(** ** Unrecognized callbacks *)

(** What the code does with a decoded callback that has none of the
    recognized fields: the event is [CallbackUnsupported] and carries the
    callback's [Extra] as it was decoded. *)
Lemma Event_unsupported (cb : callback.t) (pageID : string) :
  first_match cb = KUnsupported →
  callback.Event cb pageID =
    OfCallbackUnsupported
      (CallbackUnsupported.mk
         (Metadata.mk pageID (callback.ID (callback.Sender cb))
            (callback.ID (callback.Recipient cb)) (callback.Timestamp cb))
         (callback.Extra cb)).
Proof.
  destruct cb as [sender recipient ts msg dlv rd pb al opt ref extra].
  unfold callback.Event, first_match. cbn.
  destruct msg; [done|]. destruct dlv; [done|]. destruct rd; [done|].
  destruct pb; [done|]. destruct al; [done|]. destruct opt; [done|]. by destruct ref.
Qed.

Section Extra.
Context `{!encoding_json.PayloadDecoders}.

(** Decoding a member leaves [Extra] as it is unless the member binds to
    the field [Extra]. *)
Lemma set_field_Extra (f : callback.field) (v : json) (cb cb' : callback.t) :
  f ≠ callback.FExtra → callback.set_field f v cb = Some cb' →
  callback.Extra cb' = callback.Extra cb.
Proof.
  intros Hf. destruct f; [| | | | | | | | | |done]; cbn;
    (match goal with |- context [mbind _ ?x] => destruct x as [y|] end;
     cbn; [by intros [= <-]|done]).
Qed.

(** Members that do not bind to the field [Extra] leave it as it is. *)
Lemma decode_members_Extra (members : list (string * json)) (cur cb : callback.t) :
  Forall (λ kv, encoding_json.find_field callback.fields kv.1 ≠ Some callback.FExtra) members →
  encoding_json.decode_members callback.fields callback.set_field members cur = Some cb →
  callback.Extra cb = callback.Extra cur.
Proof.
  intros Hall. revert cur.
  induction Hall as [|[key v] members Hkv _ IH]; intros cur; cbn.
  - by intros [= <-].
  - destruct (encoding_json.find_field callback.fields key) as [f|] eqn:Hf; [|apply IH].
    destruct (callback.set_field f v cur) as [cur'|] eqn:Hset; cbn; [|done].
    intros Hdec. rewrite (IH _ Hdec).
    apply (set_field_Extra f v); [|done]. by intros ->.
Qed.

(** [Extra] stays nil unless a key of the callback object binds to the
    field named [Extra]: no other key is ever put into it. *)
Lemma Unmarshal_Extra_nil (members : list (string * json)) (cb : callback.t) :
  Forall (λ kv, encoding_json.find_field callback.fields kv.1 ≠ Some callback.FExtra) members →
  callback.Unmarshal members = Some cb → callback.Extra cb = None.
Proof. intros Hall Hdec. by rewrite (decode_members_Extra _ _ _ Hall Hdec). Qed.

(** C3 (the code at the failing input).  A callback object whose only
    member is the unrecognized key [foo] decodes to the zero callback: the
    member binds to no field and is skipped.  The event is
    [CallbackUnsupported] with a nil [Extra], which does not carry [foo].
    [Extra] is filled only from a member whose key is [Extra] (up to
    case). *)
Theorem C3_unrecognized_key_not_in_Extra :
  encoding_json.find_field callback.fields "foo" = None
  ∧ callback.Unmarshal [("foo", JString "bar")] = Some callback.zero
  ∧ (∀ pageID,
       callback.Event callback.zero pageID =
         OfCallbackUnsupported
           (CallbackUnsupported.mk (Metadata.mk pageID "" "" 0) None))
  ∧ encoding_json.find_field callback.fields "extra" = Some callback.FExtra
  ∧ callback.Extra <$> callback.Unmarshal [("Extra", JObject [("foo", JString "bar")])]
    = Some (Some {[ "foo" := JString "bar" ]}).
Proof. split_and!; try reflexivity. Qed.
End Extra.

(** ** The verification handshake *)

Section verification.
Context {S : Type}.

(** The tokens of a handler built with [VerifyToken] options. *)
Lemma verifyTokens_options (wh : webhook.t S) (tokens : list string) :
  webhook.verifyTokens (foldl (λ wh opt, opt wh) wh (VerifyToken <$> tokens))
  = list_to_set tokens ∪ webhook.verifyTokens wh.
Proof.
  revert wh. induction tokens as [|t tokens IH]; intros wh; cbn.
  - set_solver.
  - rewrite IH. cbn. set_solver.
Qed.

Lemma listener_options (wh : webhook.t S) (tokens : list string) :
  webhook.listener (foldl (λ wh opt, opt wh) wh (VerifyToken <$> tokens))
  = webhook.listener wh.
Proof.
  revert wh. induction tokens as [|t tokens IH]; intros wh; cbn; [done|]. by rewrite IH.
Qed.

Lemma handleVerification_spec (wh : webhook.t S) (r : Request.t) (s : S) :
  let token := Values.Get (Request.Query r) "hub.verify_token" in
  let challenge := Values.Get (Request.Query r) "hub.challenge" in
  webhook.handleVerification wh ResponseWriter.fresh r s =
    if decide (token ∈ webhook.verifyTokens wh) then
      webhook.Returns (ResponseWriter.mk (Some StatusOK) challenge)
        (webhook.listener wh (OfVerificationCompleted (VerificationCompleted.mk challenge)) s)
    else
      webhook.Returns (ResponseWriter.mk (Some StatusForbidden) "")
        (webhook.listener wh
           (OfVerificationFailed (VerificationFailed.mk token ErrVerifyTokenMismatch)) s).
Proof. cbv zeta. unfold webhook.handleVerification. by case_decide. Qed.
End verification.
(** Joining the pieces with the separator gives the text back. *)
Lemma join_split_str (sep : string) :
  sep ≠ "" → ∀ n s, String.length s ≤ n →
  String.concat sep (split_str sep s) = s.
Proof.
  intros Hsep. unfold split_str.
  induction n as [|n IH]; intros s Hlen.
  { destruct s; [reflexivity|simpl in Hlen; lia]. }
  destruct s as [|c r]; [reflexivity|].
  rewrite split_str_scan.
  destruct (String.prefix sep (String c r)) eqn:Hpre.
  - destruct sep as [|x sep']; [done|].
    destruct (prefix_app_inv _ _ Hpre) as (rest & Hrest).
    rewrite string_app_cons in Hrest. injection Hrest as -> ->.
    replace (String.length (String x sep') - 1) with (String.length sep')
      by (simpl; lia).
    rewrite split_str_from_skip.
    pose proof (split_str_from_nonempty (String x sep') rest 0) as Hne.
    destruct (split_str_from 0 (String x sep') rest) as [|p ps] eqn:Hsplit; [done|].
    rewrite concat_cons_cons, <- Hsplit, IH.
    + reflexivity.
    + simpl in Hlen. rewrite string_length_app in Hlen. lia.
  - pose proof (split_str_from_nonempty sep r 0) as Hne.
    assert (Hr : String.concat sep (split_str_from 0 sep r) = r)
      by (apply IH; simpl in Hlen; lia).
    destruct (split_str_from 0 sep r) as [|p ps]; [done|].
    destruct ps as [|q ps].
    + simpl in *. by rewrite Hr.
    + rewrite concat_cons_cons in *. rewrite string_app_cons. by rewrite Hr.
Qed.

Lemma concat_sep_prefixed (sep x : string) (l : list string) :
  String.concat sep (x :: l)
  = x +:+ String.concat "" ((λ piece, sep +:+ piece) <$> l).
Proof.
  revert x. induction l as [|y l IH]; intros x.
  - simpl. by rewrite string_app_nil_r.
  - rewrite concat_cons_cons, IH. rewrite fmap_cons.
    destruct l as [|z l].
    + simpl. by rewrite !string_app_nil_r.
    + rewrite fmap_cons, concat_cons_cons, string_app_nil_l.
      by rewrite <- fmap_cons, string_app_assoc.
Qed.

(** X26: a text that nowhere holds "https://www."
    yields no link at all: links written without "www." or with "http://"
    are dropped silently. *)
Theorem preliminary_links_none (text : string) :
  PyStr.contains "https://www." text = false → preliminary_links text = [].
Proof.
  intros Hno. unfold preliminary_links.
  by rewrite (split_str_without_sep _ _ Hno).
Qed.

Lemma preliminary_links_none_witness :
  preliminary_links "http://redgifs.com/watch/a https://redgifs.com/watch/b" = [].
Proof.
  apply (preliminary_links_none
           "http://redgifs.com/watch/a https://redgifs.com/watch/b").
  reflexivity.
Defined.

(** X27: the links read from a text start with
    "https://www." each, and the text before the first of them followed by
    all the links is the text again: whatever stands between two links
    (blanks and line ends included) stays attached to the earlier one. *)
Theorem preliminary_links_rebuild (text : string) :
  PyStr.first_part (split_str "https://www." text)
    +:+ String.concat "" (preliminary_links text) = text ∧
  Forall (λ link, String.prefix "https://www." link = true)
         (preliminary_links text).
Proof.
  unfold preliminary_links. split.
  - pose proof (join_split_str "https://www." ltac:(done) _ text (le_n _)) as Hjoin.
    pose proof (split_str_from_nonempty "https://www." text 0) as Hne.
    unfold split_str in *.
    destruct (split_str_from 0 "https://www." text) as [|p ps]; [done|].
    by rewrite concat_sep_prefixed in Hjoin.
  - destruct (split_str "https://www." text) as [|p ps]; [constructor|].
    rewrite fmap_cons. cbn [tail]. apply Forall_fmap, Forall_forall.
    intros piece _. simpl. by destruct piece.
Qed.

(** ** The capture stage *)

Section CaptureFacts.

Variable web : site.
Variable E : env.

Lemma foldl_inspect_links (a : Args.t) (dir : string) (tiles : list nat) :
  Args.mode a ≠ "p" → ∀ s,
  foldl (inspect web a dir) s tiles
  = Session (driver s)
            (list_to_set (thumbnail_src web <$> tiles) ∪ captured_links s)
            (find_calls s) (disk s).
Proof.
  intros Hmode. induction tiles as [|t tiles IH]; intros s.
  - simpl. destruct s. simpl. f_equal. set_solver.
  - simpl. rewrite IH. unfold inspect.
    rewrite bool_decide_eq_false_2 by done. simpl. f_equal. set_solver.
Qed.
(** * FreshQuant: factor scoring, cross-sectional regression and utilities

    A shallow embedding of [freshquant/general/util.py] and
    [freshquant/factors/multiple_factor_analysis.py], with the properties
    of the specification, and further properties read off the code,
    stated over it.

    Conventions.  A pandas float cell that is finite or missing is a
    [cell] ([None] is NaN); values that may have become infinite through a
    division are [fl].  Finite arithmetic is exact (rationals): rounding is
    not modelled.  Python exceptions are values of [exn]; a call that may
    raise returns [exn + A]; text written by [print] is threaded as a
    list of lines.  The library functions that the code calls (pandas'
    [rank], [rolling], [concat] and [update], the statsmodels fit) are
    modelled by what they return; the functions of the repository that
    [src/] does not hold are parameters. *)

From Stdlib Require Import String Ascii DecimalString Bool Arith Lia ZArith QArith Qabs Lqa Field List Permutation Sorted.
From Stdlib Require OrderedTypeEx DecimalNat.
Import ListNotations.
Open Scope string_scope.
Open Scope list_scope.
Open Scope nat_scope.

(** ** Python exceptions and printed output *)

Inductive exn : Type :=
| KeyError (key : string)
| ValueError (msg : string)
| OtherError (msg : string).

Definition result (A : Type) : Type := (exn + A)%type.

Definition ok {A} (a : A) : result A := inr a.
Definition raise {A} (e : exn) : result A := inl e.

Definition bind {A B} (m : result A) (k : A -> result B) : result B :=
  match m with
  | inl e => inl e
  | inr a => k a
  end.

Notation "x <- m ;; k" := (bind m (fun x => k))
  (at level 61, m at next level, right associativity).

Fixpoint mapM {A B} (f : A -> result B) (l : list A) : result (list B) :=
  match l with
  | [] => ok []
  | a :: l' => b <- f a ;; bs <- mapM f l' ;; ok (b :: bs)
  end.

(** A computation that prints and may raise: the lines printed so far
    and the outcome. *)
Definition py (A : Type) : Type := (list string * result A)%type.

Definition ret {A} (a : A) : py A := ([], ok a).

Definition throw {A} (e : exn) : py A := ([], raise e).

Definition lift {A} (r : result A) : py A := ([], r).

Definition print (line : string) : py unit := ([line], ok tt).

Definition pbind {A B} (m : py A) (k : A -> py B) : py B :=
  match m with
  | (out, inl e) => (out, inl e)
  | (out, inr a) => let r := k a in (out ++ fst r, snd r)
  end.

Notation "x <~ m ;; k" := (pbind m (fun x => k))
  (at level 61, m at next level, right associativity).

(** ** Floating-point cells

    [cell] is a float that is finite or NaN, as the panel's columns hold
    them.  [fl] adds the two infinities, which a division by zero
    produces.  Signed zeros and rounding are not modelled. *)

Definition cell : Type := option Q.

Inductive fl : Type :=
| Fin (q : Q)
| PInf
| NInf
| NaN.

Definition fl_of_cell (c : cell) : fl :=
  match c with
  | Some q => Fin q
  | None => NaN
  end.

Definition Q_of_nat (n : nat) : Q := inject_Z (Z.of_nat n).

Definition fl_of_nat (n : nat) : fl := Fin (Q_of_nat n).

Definition Qis_zero (q : Q) : bool := Qeq_bool q 0.

Definition Qis_neg (q : Q) : bool := negb (Qle_bool 0 q).

Definition is_nan (x : fl) : bool :=
  match x with
  | NaN => true
  | _ => false
  end.

Definition fl_add (x y : fl) : fl :=
  match x, y with
  | NaN, _ | _, NaN => NaN
  | Fin a, Fin b => Fin (a + b)
  | PInf, NInf | NInf, PInf => NaN
  | PInf, _ | _, PInf => PInf
  | NInf, _ | _, NInf => NInf
  end.

Definition fl_mul (x y : fl) : fl :=
  match x, y with
  | NaN, _ | _, NaN => NaN
  | Fin a, Fin b => Fin (a * b)
  | Fin a, PInf | PInf, Fin a =>
      if Qis_zero a then NaN else if Qis_neg a then NInf else PInf
  | Fin a, NInf | NInf, Fin a =>
      if Qis_zero a then NaN else if Qis_neg a then PInf else NInf
  | PInf, PInf | NInf, NInf => PInf
  | PInf, NInf | NInf, PInf => NInf
  end.

Definition fl_div (x y : fl) : fl :=
  match x, y with
  | NaN, _ | _, NaN => NaN
  | Fin a, Fin b =>
      if Qis_zero b
      then if Qis_zero a then NaN else if Qis_neg a then NInf else PInf
      else Fin (a / b)
  | Fin _, PInf | Fin _, NInf => Fin 0
  | PInf, Fin b => if Qis_neg b then NInf else PInf
  | NInf, Fin b => if Qis_neg b then PInf else NInf
  | _, _ => NaN
  end.

(** [row.sum()] with pandas' default [skipna=True]: NaN entries are left
    out, and the sum of no entry is 0. *)
Definition sum_skipna (row : list fl) : fl :=
  fold_left (fun acc x => if is_nan x then acc else fl_add acc x) row (Fin 0).

(** [row.mean()] with [skipna=True]. *)
Definition mean_skipna (row : list fl) : fl :=
  match filter (fun x => negb (is_nan x)) row with
  | [] => NaN
  | vs => fl_div (sum_skipna vs) (fl_of_nat (length vs))
  end.

(** The non-missing values of a column, in order. *)
Definition valid (l : list cell) : list Q :=
  flat_map (fun c => match c with Some q => [q] | None => [] end) l.

Definition Qsum (l : list Q) : Q := fold_left Qplus l 0%Q.

Definition count_nan (l : list cell) : nat :=
  length (filter (fun c => match c with None => true | Some _ => false end) l).

(** ** Stable sorting, as [sort_index], [sorted] and [argsort(kind='mergesort')]
    behave: elements that compare equal keep their order. *)

Fixpoint insert_by {A} (le : A -> A -> bool) (x : A) (l : list A) : list A :=
  match l with
  | [] => [x]
  | y :: l' => if le x y then x :: l else y :: insert_by le x l'
  end.

Definition sort_by {A} (le : A -> A -> bool) (l : list A) : list A :=
  fold_right (insert_by le) [] l.

(** [l[i:j]] for non-negative [i] and [j]. *)
Definition slice {A} (l : list A) (i j : nat) : list A :=
  firstn (j - i) (skipn i l).

(** [d.get(k)] on a dictionary kept as a list of items. *)
Definition lookup {A} (k : string) (d : list (string * A)) : option A :=
  option_map snd (find (fun c => String.eqb (fst c) k) d).

(** Membership of a name in a list of names. *)
Definition mem (s : string) (l : list string) : bool :=
  existsb (String.eqb s) l.

(** Position of the first occurrence of a name. *)
Fixpoint index_of (s : string) (l : list string) : option nat :=
  match l with
  | [] => None
  | x :: l' => if String.eqb s x then Some 0 else option_map S (index_of s l')
  end.

(** [str(n)] for a non-negative integer. *)
Definition str_of_nat (n : nat) : string :=
  NilEmpty.string_of_uint (Nat.to_uint n).

(** [sep.join(l)] *)
Fixpoint join (sep : string) (l : list string) : string :=
  match l with
  | [] => ""
  | [x] => x
  | x :: l' => (x ++ sep ++ join sep l')%string
  end.

(** [repr] of a list of plain strings, as [format] prints a list. *)
Definition repr_list (l : list string) : string :=
  ("[" ++ join ", " (map (fun k => "'" ++ k ++ "'") l) ++ "]")%string.

(** ** [util.py]: the industry classification lookup *)

Module Util.

Section StockIndustry.
Context {code row : Type}.

(** [csf.get_stock_industry(sub_codes, field=fields)]: the upstream
    service, one request per call. *)
Variable get_stock_industry : list code -> list row.

(** [list(range(0, stop, step))] for a positive [step]. *)
Definition py_range (stop step : nat) : list nat :=
  map (fun k => k * step) (seq 0 ((stop + step - 1) / step)).

(** [cutter = list(range(0, codes_len, 100)); cutter.append(codes_len - 1)] *)
Definition cutter (codes_len : nat) : list nat :=
  py_range codes_len 100 ++ [codes_len - 1].

(** [dict_cutter = list(zip(cutter[0:-1], cutter[1:]))] *)
Definition dict_cutter (codes_len : nat) : list (nat * nat) :=
  combine (removelast (cutter codes_len)) (tl (cutter codes_len)).

(** The requests sent upstream, in order: the [sub_codes] of the loop,
    or the whole list when it has at most 100 identifiers. *)
Definition requests (codes : list code) : list (list code) :=
  let codes_len := length codes in
  if 100 <? codes_len
  then map (fun ij => slice codes (fst ij) (snd ij)) (dict_cutter codes_len)
  else [codes].

(** [__get_stock_industry(codes)]: [df] starts empty and each answer is
    appended with [pd.concat([df, temp])]. *)
Definition __get_stock_industry (codes : list code) : list row :=
  let codes_len := length codes in
  if 100 <? codes_len
  then fold_left (fun df ij => df ++ get_stock_industry (slice codes (fst ij) (snd ij)))
                 (dict_cutter codes_len) []
  else get_stock_industry codes.

(** Every identifier that some request carries. *)
Definition queried (codes : list code) : list code := concat (requests codes).

End StockIndustry.

(** A list of cut points that never decreases. *)
Fixpoint chain (a : nat) (cs : list nat) : Prop :=
  match cs with
  | [] => True
  | b :: cs' => a <= b /\ chain b cs'
  end.

(** ** [util.py]: column-wise neutralization

    A [frame] is one date's cross-section after
    [df0.reset_index(level=0, drop=True)]: an index of security codes and
    named columns of that length, with distinct names. *)

Record frame : Type := mk_frame {
  f_index : list string;
  f_cols : list (string * list cell)
}.

(** [x[:1]] *)
Definition first_char (s : string) : string :=
  match s with
  | EmptyString => ""
  | String a _ => String a ""
  end.

(** [df[col]]: a missing column is a [KeyError]. *)
Definition column (col : string) (df : frame) : result (list cell) :=
  match lookup col (f_cols df) with
  | Some c => ok c
  | None => raise (KeyError col)
  end.

(** [formula.replace('Y', col)] *)
Fixpoint replace_Y (formula col : string) : string :=
  match formula with
  | EmptyString => ""
  | String a rest =>
      if Ascii.eqb a "Y"%char
      then (col ++ replace_Y rest col)%string
      else String a (replace_Y rest col)
  end.

(** Keep the rows at which the target column [c] is not missing:
    [df.loc[df[col].dropna().index, :]]. *)
Fixpoint keep_rows {A} (c : list cell) (l : list A) : list A :=
  match c, l with
  | Some _ :: c', a :: l' => a :: keep_rows c' l'
  | None :: c', _ :: l' => keep_rows c' l'
  | _, _ => []
  end.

## Exercise details
Please write out, exactly as they appear above, only the lines in the stretch from the line with "Some c => ok c" through the line with "[df.loc[df[col].dropna().index, :]]. *)".

## Written response
  | Some c => ok c
  | None => raise (KeyError col)
  end.

(** [formula.replace('Y', col)] *)
Fixpoint replace_Y (formula col : string) : string :=
  match formula with
  | EmptyString => ""
  | String a rest =>
      if Ascii.eqb a "Y"%char
      then (col ++ replace_Y rest col)%string
      else String a (replace_Y rest col)
  end.

(** Keep the rows at which the target column [c] is not missing:
    [df.loc[df[col].dropna().index, :]]. *)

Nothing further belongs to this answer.